* **EXERCISE MATERIALS**:
(** ** The operations *)

Context (connection_callback_ write_complete_call close_callback_ : W -> result W).
Context (message_callback_ high_watermark_call : Z -> W -> result W).
Abbreviation functor_run := (run_functor connection_callback_ write_complete_call close_callback_ high_watermark_call).
Abbreviation callback_run := (run_callback connection_callback_ close_callback_ message_callback_).

(** The user's code and the server's may do anything that moves the connection forward. *)
Context (Hconnection : forall w, moves w (connection_callback_ w)) (Hwrite : forall w, moves w (write_complete_call w)).
Context (Hclose : forall w, moves w (close_callback_ w)) (Hmessage : forall t w, moves w (message_callback_ t w)).
Context (Hhigh : forall n w, moves w (high_watermark_call n w)).

(** A handler, statement by statement: tests, values, calls on the channel and assignments. *)
Local Ltac statements :=
  repeat first
    [ progress cbn beta zeta
    | apply moves_Fault
    | apply moves_on_channel
    | solve [apply moves_Ok; cbn; eauto with states]
    | apply moves_bind; [|intros ?]
    | match goal with
      | |- moves _ (match ?x with _ => _ end) => destruct x eqn:?
      | |- moves _ (Ok (if ?x then _ else _)) => destruct x
      | |- moves ?w (on_channel _ _ ?v) => apply (moves_from w v); [cbn; eauto with states|]
      | |- moves _ (_ ≫= _) => apply moves_value; intros ? ?
      end
    | solve [auto] ].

* **EXERCISE OBJECTIVE**: From the line containing "moves_bind; [|intros ?]" down to the line containing "eauto with states|]" in the material above, reproduce every line exactly, including the two end lines.

* **WRITTEN ANSWER**:
    | apply moves_bind; [|intros ?]
    | match goal with
      | |- moves _ (match ?x with _ => _ end) => destruct x eqn:?
      | |- moves _ (Ok (if ?x then _ else _)) => destruct x
      | |- moves ?w (on_channel _ _ ?v) => apply (moves_from w v); [cbn; eauto with states|]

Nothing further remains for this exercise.